Bogart plays Phillip Marlowe, a more polished, less rough and tumble detective than Sam Spade. They share a few things in common – both are smart, can get tough if they have to, and have a soft spot for potentially dangerous women – but they’re ultimately quite different. Spade thrived in his seedy environment, whereas Marlowe is more of a gentleman detective; not itching for a fight, not looking to pull anything over on anyone, just aiming to accomplish the job he was hired for. Then again, perhaps Marlowe just seems more polished because the world he’s moving in is that of high society – albeit a high society with a dark, gritty underbelly. The plot of the film hinges on multiple murders, pornography, and two sisters whose indulgences in booze, sex, gambling and God knows what else, has led their father (also an indulger in all those things) to write them off as being no good.

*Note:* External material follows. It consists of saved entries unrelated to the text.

(* ===== verification/Stream.v ===== *)
(** * Output of processes  (port.cpp)

    [consume_stream] and [flush_stream]: what a process writes to its
    standard output and error is collected in a buffer that grows up to a
    maximum, and passed on to Erlang up to the last newline. *)

From S2P Require Import Prelude CMonad Status Sys ReallocPtr Framing Ei ExitStatus Marshal Port.

(** One pipe: its descriptor and [revents], [stream], and the index [i] of
    the next byte to read. *)
Record stream : Type := mk_stream {
  st_sys : sys;
  st_revents : Z;
  st_buffer : buffer_t;
  st_i : Z
}.

Record port_stream (X : Type) : Type := mk_port_stream {
  ps_port : port X;
  ps_stream : stream
}.
#[global] Arguments mk_port_stream {X}.
#[global] Arguments ps_port {X}.
#[global] Arguments ps_stream {X}.

Definition newline : byte := byte.of_Z 10.

(** [data_ready(fd, ready)]: the status, and [ready], which a failure leaves
    alone. *)
Definition data_ready (ready : bool) : C sys (Z * bool) (Z * bool) :=
  let* count := sys_poll 0 in
  match count with
  | inl e => creturn (GEPD.errno_poll e : Z, ready)
  | inr count => creturn (GEPD.success : Z, bool_decide (count = 1))
  end.

Section stream.
Context {X : Type} {E : Ei}.
Abbreviation M := (C (port_stream X) Z).

(** A function of the port, and of the pipe's descriptor. *)
Definition on_port {R A} (c : C (port X) R A) : C (port_stream X) R A := fun s =>
  let '(o, p) := c (ps_port s) in (o, mk_port_stream p (ps_stream s)).
Definition on_fd {R A} (c : C sys R A) : C (port_stream X) R A := fun s =>
  let st := ps_stream s in
  let '(o, f) := c (st_sys st) in
  (o, mk_port_stream (ps_port s) (mk_stream f (st_revents st) (st_buffer st) (st_i st))).

Definition set_st_revents (r : Z) (s : port_stream X) : port_stream X :=
  let st := ps_stream s in
  mk_port_stream (ps_port s) (mk_stream (st_sys st) r (st_buffer st) (st_i st)).
Definition set_st_buffer (b : buffer_t) (s : port_stream X) : port_stream X :=
  let st := ps_stream s in
  mk_port_stream (ps_port s) (mk_stream (st_sys st) (st_revents st) b (st_i st)).
Definition set_st_i (i : Z) (s : port_stream X) : port_stream X :=
  let st := ps_stream s in
  mk_port_stream (ps_port s) (mk_stream (st_sys st) (st_revents st) (st_buffer st) i).

(** [read(fd, &stream[i], left)] *)
Definition read_stream (left : Z) : M (errno + Z) :=
  let* st := creads ps_stream in
  let b := st_buffer st in
  cassert (st_i st <? m_size b);;;
  let* r := on_fd (sys_read left) in
  match r with
  | inl e => cret (inl e)
  | inr bs =>
      if decide (Z.to_nat (st_i st) + length bs <= length (m_p b))%nat then
        cmodify (set_st_buffer (set_cells b (store (m_p b) (Z.to_nat (st_i st)) bs)));;;
        cret (inr (Z.of_nat (length bs)))
      else cundef
  end.

(** [stream.grow()] *)
Definition grow_stream : M bool :=
  let* s := cget in
  let (ok, b) := grow 1 (sys_realloc (pt_erlang (ps_port s))) (st_buffer (ps_stream s)) in
  cmodify (set_st_buffer b);;;
  cret ok.

(** [while ((readBytes = read(fd, &stream[i], left)) == left && stream.grow())
    { ... }]: [readBytes] after it.  Every round takes an answer of [read]. *)
Fixpoint fill_loop (fuel : nat) : M (errno + Z) :=
  match fuel with
  | O => cnofuel
  | S fuel =>
      let* st := creads ps_stream in
      let left := m_size (st_buffer st) - st_i st in
      let* readBytes := read_stream left in
      if decide (readBytes = inr left) then
        let* grown := grow_stream in
        if grown then
          cmodify (set_st_i (st_i st + left));;;
          let* (_, ready) := call (on_fd (data_ready true)) in
          if ready : bool then fill_loop fuel else cret readBytes
        else cret readBytes
      else cret readBytes
  end.

Definition fill : M (errno + Z) :=
  let* fuel := creads (fun s => S (length (sys_reads (st_sys (ps_stream s))))) in
  fill_loop fuel.

(** [for (ssize_t j = i - 1; ! foundNewline && j >= 0; --j) { ... }] from
    [j - 1] down: [iNewline] if one is found. *)
Fixpoint last_newline (j : nat) : M (option Z) :=
  match j with
  | O => cret None
  | S j =>
      let* b := creads (fun s => st_buffer (ps_stream s)) in
      cassert (Z.of_nat j <? m_size b);;;
      let* c := copt (load (m_p b) j 1) in
      if decide (c = [newline]) then cret (Some (Z.of_nat j)) else last_newline j
  end.

(** The term [{name, pid, String}] of the first [n] bytes of the stream, in
    [send_buffer], and [write_cmd]. *)
Definition send_stream (name : bytes) (pid n : Z) : M unit :=
  let* index := on_port (ei_encode 4
    [ ei_encode_version; ei_encode_tuple_header 3;
      ei_encode_atom name; ei_encode_ulong pid ]) in
  on_port (reserve_buffer (wrap64 (wrap64 (index + n) + 1)));;;
  let* data :=
    (if n <=? INT_MAX then
       let* b := creads (fun s => st_buffer (ps_stream s)) in
       copt (load (m_p b) 0 (Z.to_nat n))
     else cundef) in
  let* index := on_port (ei_encode index [ei_encode_string data]) in
  let* status := call (on_port (write_cmd (wrap32 (index - 4)))) in
  creturn_if (negb (status =? 0)) status.

(** The rest of [consume_stream] once the stream holds [i] bytes. *)
Definition send_lines (name : bytes) (pid i : Z) : M Z :=
  let* found := last_newline (Z.to_nat i) in
  match found with
  | None => creturn (GEPD.success : Z)
  | Some iNewline =>
      send_stream name pid (iNewline + 1);;;
      (if iNewline =? i - 1 then cmodify (set_st_i 0)
       else
         let remainingBytes := i - iNewline - 1 in
         let* s := cget in
         let* (_, b) := copt (move 1 (sys_realloc (pt_erlang (ps_port s)))
           (iNewline + 1) remainingBytes 0 (st_buffer (ps_stream s))) in
         cmodify (set_st_buffer b);;;
         cmodify (set_st_i remainingBytes));;;
      creturn (GEPD.success : Z)
  end.

Definition consume_stream (name : bytes) (pid : Z) : M Z :=
  let* revents := creads (fun s => st_revents (ps_stream s)) in
  if has revents POLLERR then creturn (GEPD.poll_ERR : Z)
  else if has revents POLLHUP then creturn (GEPD.poll_HUP : Z)
  else if has revents POLLNVAL then creturn (GEPD.poll_NVAL : Z)
  else
    cmodify (set_st_revents 0);;;
    let* readBytes := fill in
    let* i := creads (fun s => st_i (ps_stream s)) in
    match readBytes with
    | inl e => creturn (GEPD.errno_read e : Z)
    | inr readBytes =>
        creturn_if ((readBytes =? 0) && (i =? 0)) (GEPD.success : Z);;;
        let i := i + readBytes in
        cmodify (set_st_i i);;;
        send_lines name pid i
    end.

Definition flush_stream (name : bytes) (pid : Z) : M Z :=
  let* revents := creads (fun s => st_revents (ps_stream s)) in
  creturn_if (negb (has revents POLLIN)) (GEPD.success : Z);;;
  let* readBytes := fill in
  let* i := creads (fun s => st_i (ps_stream s)) in
  creturn_if (bool_decide (readBytes = inr 0) && (i =? 0)) (GEPD.success : Z);;;
  let i := match readBytes with inl _ => i | inr n => i + n end in
  let total := wrap64 (i - 1) in
  cmodify (set_st_i 0);;;
  send_stream name pid total;;;
  creturn (GEPD.success : Z).
End stream.

(** ** Specification *)

(** Up to and with the last newline, and what follows it. *)
Fixpoint last_line (data : bytes) : option (bytes * bytes) :=
  match data with
  | [] => None
  | c :: data =>
      match last_line data with
      | Some (line, rest) => Some (c :: line, rest)
      | None => if decide (c = newline) then Some ([c], data) else None
      end
  end.

Lemma last_line_None data : last_line data = None -> newline ∉ data.
Proof.
  induction data as [|c data IH]; cbn; [intros _ H; by apply elem_of_nil in H|].
  destruct (last_line data) as [[]|]; [done|]. case_decide; [done|].
  intros _ [?|?]%elem_of_cons; [done|by apply IH].
Qed.

Lemma last_line_Some data line rest :
  last_line data = Some (line, rest) ->
  exists l, line = l ++ [newline] /\ data = l ++ [newline] ++ rest /\ newline ∉ rest.
Proof.
  revert line. induction data as [|c data IH]; intros line; cbn; [done|].
  destruct (last_line data) as [[l1 r1]|] eqn:El.
  - intros [= <- <-]. destruct (IH l1 eq_refl) as (l & -> & -> & Hn). by exists (c :: l).
  - case_decide as Hc; [|done]. intros [= <- <-]. exists []. subst c.
    split; [done|]. split; [done|]. by apply last_line_None.
Qed.

Section facts.
Context {X : Type} {E : Ei}.
Implicit Types (s : port_stream X) (data : bytes).
Abbreviation buf s := (st_buffer (ps_stream s)).

Lemma last_newline_step data j s :
  holds (m_p (buf s)) 0 data -> Z.of_nat (length data) <= m_size (buf s) ->
  (j < length data)%nat ->
  last_newline (S j) s =
    if decide (data !! j = Some newline) then (Next (Some (Z.of_nat j)), s)
    else last_newline j s.
Proof.
  intros Hh Hs Hj. cbn [last_newline]. crun. rewrite (proj2 (Z.ltb_lt _ _)) by lia.
  erewrite bind_next by reflexivity. cbv beta.
  destruct (lookup_lt_is_Some_2 data j Hj) as [c Hc].
  assert (load (m_p (buf s)) j 1 = Some [c]) as ->.
  { apply take_drop_middle in Hc. rewrite <- Hc in Hh.
    apply holds_app in Hh as [_ Hh]. rewrite length_take_le in Hh by lia.
    change (c :: drop (S j) data) with ([c] ++ drop (S j) data) in Hh.
    apply holds_app in Hh as [Hh _]. exact (load_holds _ _ _ Hh). }
  cbn [copt]. erewrite bind_next by reflexivity. cbv beta. rewrite Hc.
  destruct (decide (c = newline)) as [->|Hne].
  - by rewrite !decide_True.
  - rewrite decide_False by congruence. by rewrite decide_False by congruence.
Qed.

Lemma last_newline_ok data s :
  holds (m_p (buf s)) 0 data -> Z.of_nat (length data) <= m_size (buf s) ->
  last_newline (length data) s =
    (Next (match last_line data with
           | Some (line, _) => Some (Z.of_nat (length line) - 1)
           | None => None
           end), s).
Proof.
  intros Hh Hs. destruct (last_line data) as [[line rest]|] eqn:El.
  - apply last_line_Some in El as (l & -> & Hd & Hn).
    assert (forall n, (n <= length rest)%nat ->
      last_newline (length l + 1 + n) s = (Next (Some (Z.of_nat (length l))), s)) as H.
    { induction n as [|n IH]; intros Hn'.
      - rewrite Nat.add_0_r, Nat.add_1_r, (last_newline_step data)
          by (try done; rewrite Hd, length_app; cbn; lia).
        rewrite decide_True; [done|]. rewrite Hd. by apply list_lookup_middle.
      - rewrite <- plus_n_Sm, (last_newline_step data)
          by (try done; rewrite Hd, !length_app; cbn; lia).
        rewrite decide_False; [apply IH; lia|]. intros Hx. apply Hn.
        apply (list_elem_of_lookup_2 _ n). rewrite Hd, app_assoc, lookup_app_r in Hx
          by (rewrite length_app; cbn; lia).
        rewrite length_app in Hx. cbn in Hx.
        by replace (length l + 1 + n - (length l + 1))%nat with n in Hx by lia. }
    rewrite Hd, !length_app. cbn [length]. rewrite Nat.add_assoc, (H (length rest)) by done.
    do 3 f_equal. lia.
  - apply last_line_None in El.
    assert (forall n, (n <= length data)%nat -> last_newline n s = (Next None, s)) as H.
    { induction n as [|n IH]; intros Hn'; [done|].
      rewrite (last_newline_step data) by done.
      rewrite decide_False; [apply IH; lia|]. intros Hx. apply El.
      by apply (list_elem_of_lookup_2 _ n). }
    by apply H.
Qed.
(** The term sent for [data]. *)
Definition stream_term (name : bytes) (pid : Z) (data : bytes) : list (option bytes) :=
  [ ei_encode_version; ei_encode_tuple_header 3; ei_encode_atom name; ei_encode_ulong pid ]
  ++ [ei_encode_string data].

Context {laws : EiLaws E}.

(** [send_buffer] is large enough not to grow, and the peer takes the frame. *)
Record sendable (n : Z) (p : port X) : Prop := {
  sendable_wf : wf (pt_buffer p);
  sendable_size : n + 64 <= m_size (pt_buffer p) < 2 ^ 31;
  sendable_writes : good_writes (Z.to_nat (n + 64)) (sys_writes (pt_erlang p))
}.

The father is General Sternwood (Charles Waldron), who hires Marlowe to take care of the gambling debts of his younger daughter, Carmen (Martha Vickers). Carmen is a drunken nymphet who wastes no time making eyes at Marlowe (“She tried to sit in my lap while I was standing up”) and proves to have a deeper involvement with Geiger - the man to whom she supposedly owes money for gambling debts - than was originally thought. The General’s other daughter, Vivian (Bacall), is also quick to call herself to Marlowe’s attention, though her intentions (at first) are less amorous. Her interest isn’t in Marlowe himself, but in what her father has hired him to do. Namely, she believes that Marlowe has been hired to find Sean Regan. The two elements are, of course, related, resulting in numerous dead bodies (many of which end up, at different times, in the same house) and some wonderful verbal exchanges. The dialogue itself is arguably the best thing about the film, especially in the scenes between Marlow and Vivian, which capitalize on the real-life relationship between Bogart and Bacall.

The plot of the film can be difficult to follow. There’s a famous anecdote with regards to the death of a chauffer that no one involved with the story – including Raymond Chandler, who wrote the source novel – could explain. But the thing about this movie is that the first time you watch it, you don’t even really realize that you’re not completely following the thread of the mystery, because the plot itself is really secondary to the dialogue and the characters. In a genre defined by smart dialogue, this is one of the sharpest, with the characters dodging each others barbs twice as often as each other’s bullets. Bogart, naturally, gets the lions share of the best lines, but there’s an exchange between him and Bacall about horses that provides her with her sizeable number of zingers and double entendres. Part of the joy of watching this film is just watching Bogart and Bacall play off of each other.

There’s another version of the film in which Vickers gets more screen time and makes the most of every moment, more or less showing up the film’s leading lady. Because of this, and because Bacall generally seemed a little stiff in some of her scenes, it was decided to cut many of Vickers’ scenes and reshoot some of Bacall’s so that a potentially viable leading lady would not find her career crushed before it could really get off the ground. It’s true that Bacall is overshadowed by Vickers in the first version, and that she herself delivers a better performance in the second, but there are some other minor changes to the second/“official” version which ultimately serve to make it tighter and more focused. It’s a shame for Vickers, whose film career never really had a chance to take off, but the cutting and the reshoots did, ultimately, make for a better film. Both are worth watching, but the “official” version is the film that we want, with its wit and sharp edges and, of course, the interplay between Bogie and Bacall.